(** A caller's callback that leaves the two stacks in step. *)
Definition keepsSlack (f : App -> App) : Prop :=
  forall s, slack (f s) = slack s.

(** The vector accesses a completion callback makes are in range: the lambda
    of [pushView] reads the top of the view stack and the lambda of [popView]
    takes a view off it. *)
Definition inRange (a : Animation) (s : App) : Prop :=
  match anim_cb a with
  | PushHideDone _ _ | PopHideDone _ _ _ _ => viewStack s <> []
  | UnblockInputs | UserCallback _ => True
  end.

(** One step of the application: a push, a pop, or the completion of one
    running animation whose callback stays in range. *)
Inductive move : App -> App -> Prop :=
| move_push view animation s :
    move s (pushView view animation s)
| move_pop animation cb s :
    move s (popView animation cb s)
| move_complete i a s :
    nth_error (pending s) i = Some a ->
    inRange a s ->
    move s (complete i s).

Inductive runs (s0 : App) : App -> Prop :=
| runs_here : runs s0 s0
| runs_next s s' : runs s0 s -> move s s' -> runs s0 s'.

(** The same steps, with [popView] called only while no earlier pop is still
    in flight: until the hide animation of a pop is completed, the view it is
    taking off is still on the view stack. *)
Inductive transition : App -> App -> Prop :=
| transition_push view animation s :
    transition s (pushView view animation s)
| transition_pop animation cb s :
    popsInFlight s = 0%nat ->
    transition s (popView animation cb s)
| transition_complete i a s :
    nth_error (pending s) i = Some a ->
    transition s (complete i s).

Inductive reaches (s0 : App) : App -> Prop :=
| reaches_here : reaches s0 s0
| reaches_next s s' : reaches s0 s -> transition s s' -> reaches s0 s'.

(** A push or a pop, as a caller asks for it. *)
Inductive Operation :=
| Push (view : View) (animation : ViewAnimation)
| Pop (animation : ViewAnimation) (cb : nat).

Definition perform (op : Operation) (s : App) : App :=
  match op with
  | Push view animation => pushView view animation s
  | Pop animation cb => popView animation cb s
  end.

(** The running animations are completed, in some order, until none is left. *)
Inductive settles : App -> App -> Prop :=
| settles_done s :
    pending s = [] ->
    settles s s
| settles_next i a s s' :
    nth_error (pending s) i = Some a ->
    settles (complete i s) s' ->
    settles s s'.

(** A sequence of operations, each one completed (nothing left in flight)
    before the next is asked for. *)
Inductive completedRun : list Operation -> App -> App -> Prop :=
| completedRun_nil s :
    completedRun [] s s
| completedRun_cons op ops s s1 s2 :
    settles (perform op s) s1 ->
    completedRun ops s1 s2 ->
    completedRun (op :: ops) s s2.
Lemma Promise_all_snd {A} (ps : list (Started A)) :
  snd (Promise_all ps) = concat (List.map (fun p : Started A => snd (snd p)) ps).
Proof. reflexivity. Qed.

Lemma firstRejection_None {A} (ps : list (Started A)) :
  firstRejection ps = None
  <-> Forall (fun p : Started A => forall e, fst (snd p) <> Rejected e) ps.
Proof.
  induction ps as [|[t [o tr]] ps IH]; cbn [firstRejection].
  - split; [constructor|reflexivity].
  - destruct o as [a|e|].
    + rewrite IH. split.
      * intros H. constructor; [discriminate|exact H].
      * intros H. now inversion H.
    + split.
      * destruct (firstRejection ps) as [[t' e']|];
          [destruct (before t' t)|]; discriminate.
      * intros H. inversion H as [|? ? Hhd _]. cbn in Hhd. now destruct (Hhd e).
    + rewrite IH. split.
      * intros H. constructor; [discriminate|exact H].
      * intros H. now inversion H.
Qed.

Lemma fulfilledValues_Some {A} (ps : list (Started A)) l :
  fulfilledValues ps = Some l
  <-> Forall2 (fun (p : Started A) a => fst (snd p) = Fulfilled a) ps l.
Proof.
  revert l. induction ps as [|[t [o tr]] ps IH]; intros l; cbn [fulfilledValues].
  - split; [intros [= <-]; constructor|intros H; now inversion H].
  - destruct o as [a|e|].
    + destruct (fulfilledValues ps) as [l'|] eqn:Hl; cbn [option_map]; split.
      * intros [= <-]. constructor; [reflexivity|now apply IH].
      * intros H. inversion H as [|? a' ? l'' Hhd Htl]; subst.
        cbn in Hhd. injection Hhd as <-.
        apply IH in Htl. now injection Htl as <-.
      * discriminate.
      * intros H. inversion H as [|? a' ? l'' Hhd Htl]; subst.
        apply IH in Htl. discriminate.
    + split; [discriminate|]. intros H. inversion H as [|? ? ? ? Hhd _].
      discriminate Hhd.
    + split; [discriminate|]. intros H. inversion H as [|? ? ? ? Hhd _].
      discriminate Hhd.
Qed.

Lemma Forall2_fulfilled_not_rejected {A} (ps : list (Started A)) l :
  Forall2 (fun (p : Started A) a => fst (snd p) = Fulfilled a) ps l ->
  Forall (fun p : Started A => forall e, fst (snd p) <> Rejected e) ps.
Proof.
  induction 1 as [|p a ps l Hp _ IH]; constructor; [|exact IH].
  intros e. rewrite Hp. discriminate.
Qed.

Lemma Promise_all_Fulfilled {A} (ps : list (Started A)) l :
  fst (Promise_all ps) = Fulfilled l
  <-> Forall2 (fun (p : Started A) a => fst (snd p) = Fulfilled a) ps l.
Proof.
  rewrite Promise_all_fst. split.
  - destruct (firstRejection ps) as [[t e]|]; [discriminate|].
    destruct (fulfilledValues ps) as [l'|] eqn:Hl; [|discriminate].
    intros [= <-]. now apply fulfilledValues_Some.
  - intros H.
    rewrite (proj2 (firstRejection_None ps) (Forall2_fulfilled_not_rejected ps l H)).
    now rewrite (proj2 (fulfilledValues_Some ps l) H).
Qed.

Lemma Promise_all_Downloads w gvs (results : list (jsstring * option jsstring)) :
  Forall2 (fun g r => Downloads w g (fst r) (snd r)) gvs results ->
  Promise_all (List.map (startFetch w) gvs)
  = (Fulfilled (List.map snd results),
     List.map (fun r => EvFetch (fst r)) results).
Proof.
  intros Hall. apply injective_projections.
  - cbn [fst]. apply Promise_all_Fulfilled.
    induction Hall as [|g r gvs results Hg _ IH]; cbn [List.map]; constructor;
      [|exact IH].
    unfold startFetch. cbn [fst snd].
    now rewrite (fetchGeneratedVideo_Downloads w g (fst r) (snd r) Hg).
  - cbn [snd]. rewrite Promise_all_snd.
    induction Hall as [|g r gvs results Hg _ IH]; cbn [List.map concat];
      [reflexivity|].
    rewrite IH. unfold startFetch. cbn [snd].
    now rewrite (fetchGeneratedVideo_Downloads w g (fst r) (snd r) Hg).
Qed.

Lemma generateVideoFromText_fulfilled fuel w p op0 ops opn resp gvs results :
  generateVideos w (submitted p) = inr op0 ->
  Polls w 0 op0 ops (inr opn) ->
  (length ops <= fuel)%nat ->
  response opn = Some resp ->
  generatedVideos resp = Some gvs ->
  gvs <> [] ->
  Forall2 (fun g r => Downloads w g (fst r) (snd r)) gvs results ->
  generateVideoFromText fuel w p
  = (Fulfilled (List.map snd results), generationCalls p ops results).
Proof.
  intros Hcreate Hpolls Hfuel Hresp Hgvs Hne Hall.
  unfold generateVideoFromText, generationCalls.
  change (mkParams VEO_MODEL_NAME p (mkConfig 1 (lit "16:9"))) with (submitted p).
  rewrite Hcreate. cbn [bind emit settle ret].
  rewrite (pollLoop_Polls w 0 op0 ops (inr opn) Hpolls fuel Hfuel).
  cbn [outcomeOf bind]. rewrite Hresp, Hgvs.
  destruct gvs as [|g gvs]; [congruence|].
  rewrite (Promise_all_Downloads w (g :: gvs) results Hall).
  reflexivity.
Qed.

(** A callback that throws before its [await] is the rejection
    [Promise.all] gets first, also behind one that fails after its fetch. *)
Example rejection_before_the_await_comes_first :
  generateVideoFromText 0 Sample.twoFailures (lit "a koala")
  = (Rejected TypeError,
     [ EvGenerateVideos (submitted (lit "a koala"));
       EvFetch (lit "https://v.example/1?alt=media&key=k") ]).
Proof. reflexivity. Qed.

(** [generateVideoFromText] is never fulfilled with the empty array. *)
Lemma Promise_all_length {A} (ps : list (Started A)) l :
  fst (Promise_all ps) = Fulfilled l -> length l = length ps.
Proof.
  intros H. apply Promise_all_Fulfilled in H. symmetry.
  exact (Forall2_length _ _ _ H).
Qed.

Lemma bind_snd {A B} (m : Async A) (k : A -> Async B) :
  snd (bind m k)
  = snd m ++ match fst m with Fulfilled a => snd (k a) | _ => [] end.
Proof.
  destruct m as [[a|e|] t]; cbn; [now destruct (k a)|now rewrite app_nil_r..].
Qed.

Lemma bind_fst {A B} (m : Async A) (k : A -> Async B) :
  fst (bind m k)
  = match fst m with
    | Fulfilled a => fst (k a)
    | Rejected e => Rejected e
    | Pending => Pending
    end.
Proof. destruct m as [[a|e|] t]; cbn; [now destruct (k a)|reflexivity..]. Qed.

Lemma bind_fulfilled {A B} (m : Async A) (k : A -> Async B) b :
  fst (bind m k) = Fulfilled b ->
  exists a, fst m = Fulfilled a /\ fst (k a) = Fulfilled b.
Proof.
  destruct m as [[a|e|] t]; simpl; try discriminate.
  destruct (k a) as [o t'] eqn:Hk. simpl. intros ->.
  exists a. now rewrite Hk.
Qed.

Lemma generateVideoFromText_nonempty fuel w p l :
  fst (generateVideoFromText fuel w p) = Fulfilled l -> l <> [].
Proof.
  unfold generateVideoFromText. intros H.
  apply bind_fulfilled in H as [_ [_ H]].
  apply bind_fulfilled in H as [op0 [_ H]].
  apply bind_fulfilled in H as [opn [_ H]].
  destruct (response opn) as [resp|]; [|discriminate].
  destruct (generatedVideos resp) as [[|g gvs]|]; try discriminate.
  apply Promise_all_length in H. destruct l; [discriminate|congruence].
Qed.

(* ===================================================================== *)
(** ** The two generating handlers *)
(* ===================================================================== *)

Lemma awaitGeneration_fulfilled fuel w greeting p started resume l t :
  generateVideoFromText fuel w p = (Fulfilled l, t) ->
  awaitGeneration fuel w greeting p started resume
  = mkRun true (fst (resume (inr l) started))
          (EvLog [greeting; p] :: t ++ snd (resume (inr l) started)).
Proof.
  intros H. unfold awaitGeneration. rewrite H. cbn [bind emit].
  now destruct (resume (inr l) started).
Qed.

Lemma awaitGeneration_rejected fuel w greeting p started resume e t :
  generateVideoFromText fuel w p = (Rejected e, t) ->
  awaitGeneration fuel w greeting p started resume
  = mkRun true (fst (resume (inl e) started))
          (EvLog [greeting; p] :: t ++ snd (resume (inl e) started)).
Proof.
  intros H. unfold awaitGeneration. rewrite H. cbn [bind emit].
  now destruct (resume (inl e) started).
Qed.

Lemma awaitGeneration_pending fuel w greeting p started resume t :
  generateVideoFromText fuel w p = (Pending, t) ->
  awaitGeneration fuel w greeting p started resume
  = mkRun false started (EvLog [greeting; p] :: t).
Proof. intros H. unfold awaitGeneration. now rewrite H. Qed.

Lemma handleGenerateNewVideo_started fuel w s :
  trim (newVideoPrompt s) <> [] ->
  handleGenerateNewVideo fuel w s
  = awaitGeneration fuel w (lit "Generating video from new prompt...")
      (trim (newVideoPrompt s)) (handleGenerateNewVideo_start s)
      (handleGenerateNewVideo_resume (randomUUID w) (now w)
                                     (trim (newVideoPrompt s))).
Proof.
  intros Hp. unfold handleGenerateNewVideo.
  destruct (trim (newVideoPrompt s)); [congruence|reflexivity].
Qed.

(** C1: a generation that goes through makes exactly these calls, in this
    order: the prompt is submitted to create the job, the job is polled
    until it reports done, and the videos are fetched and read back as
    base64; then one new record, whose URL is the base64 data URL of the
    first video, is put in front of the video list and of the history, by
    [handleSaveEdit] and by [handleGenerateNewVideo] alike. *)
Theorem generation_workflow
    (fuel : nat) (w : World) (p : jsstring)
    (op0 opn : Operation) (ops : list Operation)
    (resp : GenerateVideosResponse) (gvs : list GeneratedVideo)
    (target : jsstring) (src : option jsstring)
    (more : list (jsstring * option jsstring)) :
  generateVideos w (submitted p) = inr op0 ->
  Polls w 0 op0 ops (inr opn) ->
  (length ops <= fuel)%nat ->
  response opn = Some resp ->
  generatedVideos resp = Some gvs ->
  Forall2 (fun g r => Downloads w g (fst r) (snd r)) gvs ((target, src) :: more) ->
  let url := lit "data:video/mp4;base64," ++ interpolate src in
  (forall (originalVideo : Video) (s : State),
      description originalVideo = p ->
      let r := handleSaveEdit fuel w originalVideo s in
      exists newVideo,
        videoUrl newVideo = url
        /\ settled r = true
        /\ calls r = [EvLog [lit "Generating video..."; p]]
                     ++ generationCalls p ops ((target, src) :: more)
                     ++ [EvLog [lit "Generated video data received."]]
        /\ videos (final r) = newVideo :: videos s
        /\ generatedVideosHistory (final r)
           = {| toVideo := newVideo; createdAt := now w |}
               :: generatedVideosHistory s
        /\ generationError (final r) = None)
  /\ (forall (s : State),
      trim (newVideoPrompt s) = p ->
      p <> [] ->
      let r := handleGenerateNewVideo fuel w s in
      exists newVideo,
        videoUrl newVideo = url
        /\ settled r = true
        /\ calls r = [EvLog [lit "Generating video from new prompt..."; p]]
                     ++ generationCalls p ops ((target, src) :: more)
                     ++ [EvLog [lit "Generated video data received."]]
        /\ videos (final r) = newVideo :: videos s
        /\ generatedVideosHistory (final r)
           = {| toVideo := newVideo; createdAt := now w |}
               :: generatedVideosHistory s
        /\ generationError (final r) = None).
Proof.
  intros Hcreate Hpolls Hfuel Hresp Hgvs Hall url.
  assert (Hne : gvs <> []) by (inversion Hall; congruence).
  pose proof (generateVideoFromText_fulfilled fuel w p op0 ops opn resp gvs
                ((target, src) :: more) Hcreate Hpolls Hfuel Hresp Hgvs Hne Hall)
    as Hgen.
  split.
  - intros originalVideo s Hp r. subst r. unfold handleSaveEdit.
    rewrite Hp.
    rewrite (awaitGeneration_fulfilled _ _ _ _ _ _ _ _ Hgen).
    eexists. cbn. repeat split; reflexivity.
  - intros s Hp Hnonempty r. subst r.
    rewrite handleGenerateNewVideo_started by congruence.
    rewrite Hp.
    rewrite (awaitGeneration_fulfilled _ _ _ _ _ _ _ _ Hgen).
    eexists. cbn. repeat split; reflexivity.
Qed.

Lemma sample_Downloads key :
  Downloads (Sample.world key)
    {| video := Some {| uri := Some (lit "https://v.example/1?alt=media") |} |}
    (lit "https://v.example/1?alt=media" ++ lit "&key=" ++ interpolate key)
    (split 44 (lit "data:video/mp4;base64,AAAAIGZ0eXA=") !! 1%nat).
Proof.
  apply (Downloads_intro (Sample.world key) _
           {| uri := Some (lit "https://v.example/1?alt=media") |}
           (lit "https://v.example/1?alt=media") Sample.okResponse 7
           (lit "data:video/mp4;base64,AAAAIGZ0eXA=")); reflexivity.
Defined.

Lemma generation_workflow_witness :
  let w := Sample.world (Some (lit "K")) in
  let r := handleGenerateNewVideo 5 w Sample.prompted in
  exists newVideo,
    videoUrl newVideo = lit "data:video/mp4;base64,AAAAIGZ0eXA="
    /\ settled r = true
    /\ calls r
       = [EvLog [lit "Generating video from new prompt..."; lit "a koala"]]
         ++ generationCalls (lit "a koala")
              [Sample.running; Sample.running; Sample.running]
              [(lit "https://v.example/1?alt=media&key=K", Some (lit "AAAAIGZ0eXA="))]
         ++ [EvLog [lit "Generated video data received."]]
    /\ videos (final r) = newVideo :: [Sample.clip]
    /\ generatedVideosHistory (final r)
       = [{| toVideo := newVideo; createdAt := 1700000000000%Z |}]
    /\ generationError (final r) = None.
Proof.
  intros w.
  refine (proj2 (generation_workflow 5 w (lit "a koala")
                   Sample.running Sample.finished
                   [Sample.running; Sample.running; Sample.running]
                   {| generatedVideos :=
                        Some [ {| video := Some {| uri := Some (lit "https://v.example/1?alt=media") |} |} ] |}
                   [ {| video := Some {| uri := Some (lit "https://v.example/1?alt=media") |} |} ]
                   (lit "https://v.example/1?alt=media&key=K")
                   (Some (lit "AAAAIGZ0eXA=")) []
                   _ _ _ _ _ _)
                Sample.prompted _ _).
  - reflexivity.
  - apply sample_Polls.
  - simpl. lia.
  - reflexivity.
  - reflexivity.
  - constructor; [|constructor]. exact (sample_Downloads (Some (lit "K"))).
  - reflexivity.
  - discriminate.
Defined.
● ● ● ● ● ● ●
### Problem details
Extract the lines above, from the first one through the one containing "of [pushView] reads", and return only those, unchanged.

### Solution for this task
(** A caller's callback that leaves the two stacks in step. *)
Definition keepsSlack (f : App -> App) : Prop :=
  forall s, slack (f s) = slack s.

(** The vector accesses a completion callback makes are in range: the lambda
    of [pushView] reads the top of the view stack and the lambda of [popView]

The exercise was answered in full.